■ **Exercise instructions**
Copy every line of the following data that includes the string "mkDB".

■ **Supplied entries**
(** Recursive descent over the grammar of ECMA-404, with a fuel bound on the
    nesting of calls; [parse] supplies enough fuel for the whole input. *)
Fixpoint parse_value (fuel : nat) (s : chars) : option (json * chars) :=
  match fuel with
  | O => None
  | S fuel =>
      match s with
      | [] => None
      | c :: rest =>
          if Ascii.eqb c "n" then
            match expect (lit "ull") rest with
            | Some r => Some (JNull, r) | None => None end
          else if Ascii.eqb c "t" then
            match expect (lit "rue") rest with
            | Some r => Some (JBool true, r) | None => None end
          else if Ascii.eqb c "f" then
            match expect (lit "alse") rest with
            | Some r => Some (JBool false, r) | None => None end
          else if Ascii.eqb c dquote then
            match parse_string_body rest with
            | Some (cs, r) => Some (JStr (string_of_list_ascii cs), r)
            | None => None
            end
          else if Ascii.eqb c "[" then
            match skip_ws rest with
            | c' :: r' =>
                if Ascii.eqb c' "]" then Some (JArr [], r')
                else
                  match parse_elements fuel (c' :: r') with
                  | Some (vs, r) => Some (JArr vs, r)
                  | None => None
                  end
            | [] => None
            end
          else if Ascii.eqb c "{" then
            match skip_ws rest with
            | c' :: r' =>
                if Ascii.eqb c' "}" then Some (JObj [], r')
                else
                  match parse_members fuel (c' :: r') with
                  | Some (ms, r) => Some (JObj ms, r)
                  | None => None
                  end
            | [] => None
            end
          else
            match parse_number s with
            | Some (z, r) => Some (JNum z, r)
            | None => None
            end
      end
  end

with parse_elements (fuel : nat) (s : chars) : option (list json * chars) :=
  match fuel with
  | O => None
  | S fuel =>
      match parse_value fuel s with
      | Some (v, r) =>
          match skip_ws r with
          | c :: r' =>
              if Ascii.eqb c "," then
                match parse_elements fuel (skip_ws r') with
                | Some (vs, r'') => Some (v :: vs, r'')
                | None => None
                end
              else if Ascii.eqb c "]" then Some ([v], r')
              else None
          | [] => None
          end
      | None => None
      end
  end

with parse_members (fuel : nat) (s : chars) : option (list (string * json) * chars) :=
  match fuel with
  | O => None
  | S fuel =>
      match s with
      | q :: s' =>
          if Ascii.eqb q dquote then
            match parse_string_body s' with
            | Some (k, r) =>
                match skip_ws r with
                | c :: r' =>
                    if Ascii.eqb c ":" then
                      match parse_value fuel (skip_ws r') with
                      | Some (v, r'') =>
                          match skip_ws r'' with
                          | c' :: r3 =>
                              if Ascii.eqb c' "," then
                                match parse_members fuel (skip_ws r3) with
                                | Some (ms, r4) =>
                                    Some ((string_of_list_ascii k, v) :: ms, r4)
                                | None => None
                                end
                              else if Ascii.eqb c' "}" then
                                Some ([(string_of_list_ascii k, v)], r3)
                              else None
                          | [] => None
                          end
                      | None => None
                      end
                    else None
                | [] => None
                end
            | None => None
            end
          else None
      | [] => None
      end
  end.
(** [not q]: the empty string is the only false string. *)
Definition is_empty (q : string) : bool :=
  match q with EmptyString => true | String _ _ => false end.

(** [s.split(sep)[0]] for a one-character separator. *)
Fixpoint split_head (sep : ascii) (s : string) : string :=
  match s with
  | EmptyString => EmptyString
  | String c s' => if Ascii.eqb c sep then EmptyString
                   else String c (split_head sep s')
  end.

(** Occurrence of a character. *)
Fixpoint has_char (c : ascii) (s : string) : bool :=
  match s with
  | EmptyString => false
  | String d s' => Ascii.eqb d c || has_char c s'
  end.

Definition newline : ascii := ascii_of_nat 10.
Definition lbracket : ascii := ascii_of_nat 91.
Definition rbracket : ascii := ascii_of_nat 93.
Definition lparen : ascii := ascii_of_nat 40.

End Text.

(** ** The SQLite database file *)

Module Sqlite.

(** One row of [dictionary]; the fields are the columns. *)
Record Row := mkRow {
  id : Z;
  term : string;
  pronunciation : string;
  pos : string;
  meaning : string;
  example : string;
  sort_order : Z
}.

(** The uniqueness constraint a [dictionary] table was created with:
    [term TEXT UNIQUE] up to v4, [UNIQUE(term, pos)] from v5.0 on, or
    none for a table that some other program created. *)
Inductive Constraint := NoConstraint | UniqueTerm | UniqueTermPos.

(** A table: its constraint, its rows in scan order and the counter
    AUTOINCREMENT keeps for it. *)
Record Table := mkTable {
  unique : Constraint;
  rows : list Row;
  sqlite_sequence : Z
}.

(** The tables of a database file that the program touches. *)
Record DB := mkDB {
  dictionary : option Table;
  dictionary_old : option Table;
  settings : option (list (string * string));
  db_metadata : option (list (string * string))
}.

Inductive sqlite_error := OperationalError | IntegrityError.

Inductive result (A : Type) :=
| Ok (a : A)
| Raise (e : sqlite_error).
Arguments Ok {A} a.
Arguments Raise {A} e.

Definition empty_db : DB := mkDB None None None None.

Definition set_dictionary (db : DB) (t : option Table) : DB :=
  mkDB t (dictionary_old db) (settings db) (db_metadata db).

(** [WHERE term = ? AND pos = ?]: TEXT compares byte by byte. *)
Definition where_term_pos (t p : string) (r : Row) : bool :=
  String.eqb (term r) t && String.eqb (pos r) p.

(** [WHERE id = ?]. *)
Definition where_id (i : Z) (r : Row) : bool := Z.eqb (id r) i.

(** [SELECT MAX(sort_order)]: NULL on an empty table. *)
Fixpoint max_sort_order (rs : list Row) : option Z :=
  match rs with
  | [] => None
  | r :: rs' =>
      match max_sort_order rs' with
      | None => Some (sort_order r)
      | Some m => Some (Z.max (sort_order r) m)
      end
  end.

(** Largest rowid in use, 0 when there is none above it. *)
Definition max_id (rs : list Row) : Z :=
  fold_right (fun r m => Z.max (id r) m) 0 rs.

(** The rowid AUTOINCREMENT hands out: one more than every rowid the
    table holds or has ever held. *)
Definition next_id (t : Table) : Z :=
  Z.max (sqlite_sequence t) (max_id (rows t)) + 1.

(** Would a new row with this term and part of speech break the
    table's constraint? *)
Definition conflicts (c : Constraint) (rs : list Row) (t p : string) : bool :=
  match c with
  | NoConstraint => false
  | UniqueTerm => existsb (fun r => String.eqb (term r) t) rs
  | UniqueTermPos => existsb (where_term_pos t p) rs
  end.

(** [INSERT INTO dictionary (term, pronunciation, pos, meaning, example,
    sort_order) VALUES (...)]. *)
Definition insert_row (t : Table) (tm pr ps mn ex : string) (so : Z)
  : result Table :=
  if conflicts (unique t) (rows t) tm ps then Raise IntegrityError
  else
    let i := next_id t in
    Ok (mkTable (unique t) (rows t ++ [mkRow i tm pr ps mn ex so]) i).

(** [UPDATE dictionary SET pronunciation=?, meaning=?, example=?
    WHERE term=? AND pos=?]. *)
Definition update_fields (pr mn ex tm ps : string) (r : Row) : Row :=
  if where_term_pos tm ps r
  then mkRow (id r) (term r) pr (pos r) mn ex (sort_order r)
  else r.
(** * DropzoneArea: the uncontrolled dropzone component

    A shallow embedding of [src/components/DropzoneArea.tsx].  The component
    keeps a list of file objects in its React state and reports to the host
    through the optional [onChange] and [onDelete] props.  Its methods are
    embedded as computations in a small state-and-exception monad over a
    [World] that holds the component state, the ambient DOM event and the
    trace of calls made to the outside (host callbacks and the console). *)

From Stdlib Require Import ZArith.
From stdpp Require Import base option list strings gmap.

Local Open Scope Z_scope.

(** ** JavaScript helpers *)

(** [array.filter((x, i) => p(x, i))]: the callback also receives the index,
    a JavaScript number counted from [0]. *)
Fixpoint js_filter_from {A : Type} (p : A → Z → bool) (i : Z) (l : list A)
  : list A :=
  match l with
  | [] => []
  | x :: l' =>
      if p x i then x :: js_filter_from p (i + 1) l'
      else js_filter_from p (i + 1) l'
  end.

Definition js_filter {A : Type} (p : A → Z → bool) (l : list A) : list A :=
  js_filter_from p 0 l.

(** [a !== b] on numbers. *)
Definition js_strict_ne (a b : Z) : bool := negb (a =? b).

Section DropzoneArea.

(** [File] is the browser's file handle, [Data] what [readFile] yields for
    it, [Reason] the value a helper's promise is rejected with. *)
Context {File Data Reason : Type}.

(** A settled promise. *)
Inductive Settled (A : Type) : Type :=
| Fulfilled (a : A)
| Rejected (r : Reason).
Global Arguments Fulfilled {A} a.
Global Arguments Rejected {A} r.

(** The two helpers imported from [../helpers]; their code is not part of
    this file, so they are parameters: each returns a promise. *)
Variable createFileFromUrl : string → Settled File.
Variable readFile : File → Settled Data.

(** [FileObject] of [../types]: a file handle with its loaded content. *)
Record FileObject : Type := { file : File; data : Data }.

(** An element of [initialFiles : (File | string)[]]. *)
Inductive InitialFile : Type :=
| Url (url : string)
| Handle (f : File).

(** [DropzoneAreaState].  An array slot is [Some] record or [None] for
    JavaScript's [undefined], which [newFileObjects[0]] yields when the
    batch is empty. *)
Record DropzoneAreaState : Type :=
  { fileObjects : list (option FileObject) }.

(** The props the component itself reads.  An absent optional prop is
    [None]; for the two callbacks only their presence matters, so they are
    booleans ([true]: the host supplied the callback).  [filesLimit] is a
    count of files and, in [deleteFile], the index an array position: both
    are JavaScript numbers holding integers, [Z] here. *)
Record DropzoneAreaProps : Type := {
  clearOnUnmount : option bool;
  initialFiles : option (list InitialFile);
  filesLimit : option Z;
  onChange : bool;
  onDelete : bool
}.

(** [static defaultProps]. *)
Definition defaultProps_clearOnUnmount : bool := true.
Definition defaultProps_filesLimit : Z := 3.
Definition defaultProps_initialFiles : list InitialFile := [].

(** ** Worlds, effects and the monad *)

(** What a [throw] carries: the [TypeError] of a member access on
    [undefined], or the reason of a rejected promise that was awaited. *)
Inductive Exn : Type :=
| TypeError
| Rejection (r : Reason).

(** Calls that leave the component. *)
Inductive Effect : Type :=
| OnChange (files : list File)     (* props.onChange(files) *)
| OnDelete (f : File)              (* props.onDelete(file) *)
| ConsoleLog (err : Exn).          (* console.log(err) *)

(** The global [event] that [deleteFile] touches. *)
Record DomEvent : Type := { propagationStopped : bool }.

Record World : Type := {
  state : DropzoneAreaState;
  event : option DomEvent;
  trace : list Effect
}.

(** [state = { fileObjects: [] }], nothing called yet, no event in flight. *)
Definition initialState : DropzoneAreaState := {| fileObjects := [] |}.
Definition initialWorld : World :=
  {| state := initialState; event := None; trace := [] |}.

Inductive Completion (A : Type) : Type :=
| Normal (a : A)
| Throw (e : Exn).
Global Arguments Normal {A} a.
Global Arguments Throw {A} e.

Definition M (A : Type) : Type := World → Completion A * World.

Definition ret {A : Type} (a : A) : M A := λ w, (Normal a, w).

Definition bind {A B : Type} (m : M A) (k : A → M B) : M B :=
  λ w, match m w with
       | (Normal a, w') => k a w'
       | (Throw e, w') => (Throw e, w')
       end.

Definition throw {A : Type} (e : Exn) : M A := λ w, (Throw e, w).
Definition finiteb (x : c_double) : bool := IEEE.is_finite (double_bits x).

(** The rational a finite double denotes. *)
Definition to_Q (x : c_double) : Q :=
  match double_bits x with
  | S754_finite s m e =>
      ((if s then inject_Z (Zneg m) else inject_Z (Zpos m)) * Qpower 2 e)%Q
  | _ => 0%Q
  end.

(** The sums are the row sums as rationals, too. *)
Definition rational_row_sumsb (a : list (list c_double)) (s : list c_double) : bool :=
  (length a =? length s)%nat &&
  forallb (fun rs => Qeq_bool (fold_left Qplus (map to_Q (fst rs)) 0%Q) (to_Q (snd rs)))
          (combine a s).

Definition Q_at (n : nat) (a : list (list c_double)) (s : list c_double) (i j : nat) : c_double :=
  q_value n (get2 a i j) (get1 s i) (get1 s j).

(** [m * 2^e] as a double. *)
Definition lit (m e : Z) : c_double := Double (IEEE.b64 m e).

End Double.

(** *** Over binary32 *)

Module Single.

Definition zero : c_float := Float (S754_zero false).

(** The row sum accumulated in binary32 from left to right, one rounded
    addition per entry. *)
Definition row_sum (row : list c_float) : c_float := fold_left F_add row zero.




End Single.

(** A 4 x 4 symmetric matrix with zero diagonal and exactly representable
    row sums on which rounding decides the result: the entries are
    multiples of 1/8, except [dm[2, 3] = 2^52]. *)
Definition eighths (k : Z) : c_double := Double.lit k (-3).

Definition rounding_dm : list (list c_double) :=
  [ [eighths 0; eighths 1; eighths 5; eighths 2];
    [eighths 1; eighths 0; eighths 3; eighths 6];
    [eighths 5; eighths 3; eighths 0; Double.lit 1 52];
    [eighths 2; eighths 6; Double.lit 1 52; eighths 0] ].

Definition rounding_sums : list c_double :=
  [ Double.lit 1 0; Double.lit 5 (-2); Double.lit (2 ^ 52 + 1) 0; Double.lit (2 ^ 52 + 1) 0 ].

(** A 4 x 4 matrix on which [(0, 2)] and [(1, 3)] tie for the minimum: the
    entries are multiples of 1/2, except [dm[2, 3] = 2^53]. *)
Definition halves (k : Z) : c_double := Double.lit k (-1).

Definition tie_dm : list (list c_double) :=
  [ [halves 0; halves 2; halves 5; halves 3];
    [halves 2; halves 0; halves 7; halves 1];
    [halves 5; halves 7; halves 0; Double.lit 1 53];
    [halves 3; halves 1; Double.lit 1 53; halves 0] ].

Definition tie_sums : list c_double :=
  [ Double.lit 5 0; Double.lit 5 0; Double.lit (2 ^ 53 + 6) 0; Double.lit (2 ^ 53 + 2) 0 ].

(** ** Sample inputs *)

(** Three taxa with [d(A,B) = 5], [d(A,C) = 9], [d(B,C) = 10]. *)
Definition three_taxa_dm : list (list Q) :=
  map (map inject_Z) [[0; 5; 9]; [5; 0; 10]; [9; 10; 0]]%Z.

Definition three_taxa_sums : list Q := map inject_Z [14; 15; 19]%Z.

(** The same three taxa in binary64. *)
Definition three_taxa_f64 : list (list c_double) :=
  map (map (fun k => Double.lit k 0)) [[0; 5; 9]; [5; 0; 10]; [9; 10; 0]]%Z.

Definition three_taxa_sums_f64 : list c_double :=
  map (fun k => Double.lit k 0) [14; 15; 19]%Z.

(** A sum vector with one entry more than the matrix has rows. *)
Definition four_sums_f64 : list c_double :=
  map (fun k => Double.lit k 0) [14; 15; 19; 99]%Z.

(** The three taxa again, with other values on and below the diagonal. *)
Definition three_taxa_upper_f64 : list (list c_double) :=
  map (map (fun k => Double.lit k 0)) [[1; 5; 9]; [-2; 3; 10]; [70; 80; 90]]%Z.

(** A single node. *)
Definition one_node_f64 : list (list c_double) := [[Double.lit 0 0]].
Definition one_node_sums_f64 : list c_double := [Double.lit 0 0].

(** Two nodes at distance 3/2, in binary32. *)
Definition two_nodes_f32 : list (list c_float) :=
  [ [Float (IEEE.b32 0 0); Float (IEEE.b32 3 (-1))];
    [Float (IEEE.b32 3 (-1)); Float (IEEE.b32 0 0)] ].
Definition two_nodes_sums_f32 : list c_float :=
  [Float (IEEE.b32 3 (-1)); Float (IEEE.b32 3 (-1))].

(** Two nodes at distance 3, in binary64. *)
Definition two_nodes_f64 : list (list c_double) :=
  [ [Double.lit 0 0; Double.lit 3 0]; [Double.lit 3 0; Double.lit 0 0] ].
Definition two_nodes_sums_f64 : list c_double := [Double.lit 3 0; Double.lit 3 0].







(** The pairs [i < j < 4] in scan order. *)
Definition pairs4 : list (nat * nat) := [(0, 1); (0, 2); (0, 3); (1, 2); (1, 3); (2, 3)].

(** ** The reads of a run and further transformations of its input *)

(** Every read of the two loops lands inside the buffers: [sums] has an
    entry for each row, and each row has an entry at every column
    [i < j < n]. *)
Definition in_bounds {F : Type} (mv : memviews F) : Prop :=
  length (dm mv) <= length (sums mv) /\
  forall i j, i < j < length (dm mv) -> entry (dm mv) i j <> None.

(** Total accessors, with a value for the places that do not exist. *)
Definition entry_or {A : Type} (dflt : A) (a : list (list A)) (i j : nat) : A :=
  match entry a i j with
  | Some x => x
  | None => dflt
  end.

Definition nth_or {A : Type} (dflt : A) (s : list A) (i : nat) : A :=
  match nth_error s i with
  | Some x => x
  | None => dflt
  end.

(** The locals before the first assignment. *)
Definition initial_minimum {F : Type} `{Floating F} (unassigned : Z * Z) : minimum F :=
  {| min_q := F_INFINITY; min_i := fst unassigned; min_j := snd unassigned |}.

(** Not-a-number. *)
Definition float_nan (x : c_float) : Prop := float_bits x = S754_nan.
Definition double_nan (x : c_double) : Prop := double_bits x = S754_nan.

(** A change of unit and origin: every distance becomes [k * d + c] and
    every sum [k * s + t]. *)
Definition affine_dm (k c : Q) (dmq : list (list Q)) : list (list Q) :=
  map (map (fun x => (k * x + c)%Q)) dmq.

Definition affine_sums (k t : Q) (sq : list Q) : list Q :=
  map (fun x => (k * x + t)%Q) sq.

(** [y = k * x + e] on finite values; [INFINITY] stays [INFINITY]. *)
Definition scaled (k e : Q) (x y : exact) : Prop :=
  match x, y with
  | Finite a, Finite b => (b == k * a + e)%Q
  | PlusInf, PlusInf => True
  | _, _ => False
  end.

(** The locals of the run on the transformed input against those of the
    run on the original input, where [n_2] stands for [n - 2]. *)
Definition scaled_minimum (k c t n_2 : Q) (m1 m2 : minimum exact) : Prop :=
  scaled k (c * n_2 - 2 * t) (min_q m1) (min_q m2) /\
  min_i m1 = min_i m2 /\ min_j m1 = min_j m2.

Definition scaled_state (k c t n_2 : Q) (st1 st2 : exact * minimum exact) : Prop :=
  scaled k (c * n_2 - t) (fst st1) (fst st2) /\ scaled_minimum k c t n_2 (snd st1) (snd st2).

(** A symmetric matrix with zero diagonal whose row sums are [sq], on
    three nodes. *)
Definition three_nodes_consistent (dmq : list (list Q)) (sq : list Q) : Prop :=
  (forall i j, i < 3 -> j < 3 -> (qd dmq i j == qd dmq j i)%Q) /\
  (forall i, i < 3 -> (qd dmq i i == 0)%Q) /\
  (forall i, i < 3 -> (qs sq i == qd dmq i 0 + qd dmq i 1 + qd dmq i 2)%Q).

(** Three rows of four entries: the three taxa with a surplus column and
    other values on and below the diagonal. *)
Definition three_by_four_f64 : list (list c_double) :=
  map (map (fun k => Double.lit k 0)) [[6; 5; 9; 41]; [7; 8; 10; 42]; [1; 2; 3; 43]]%Z.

■ **Exercise response**
Record DB := mkDB {
Definition empty_db : DB := mkDB None None None None.
  mkDB t (dictionary_old db) (settings db) (db_metadata db).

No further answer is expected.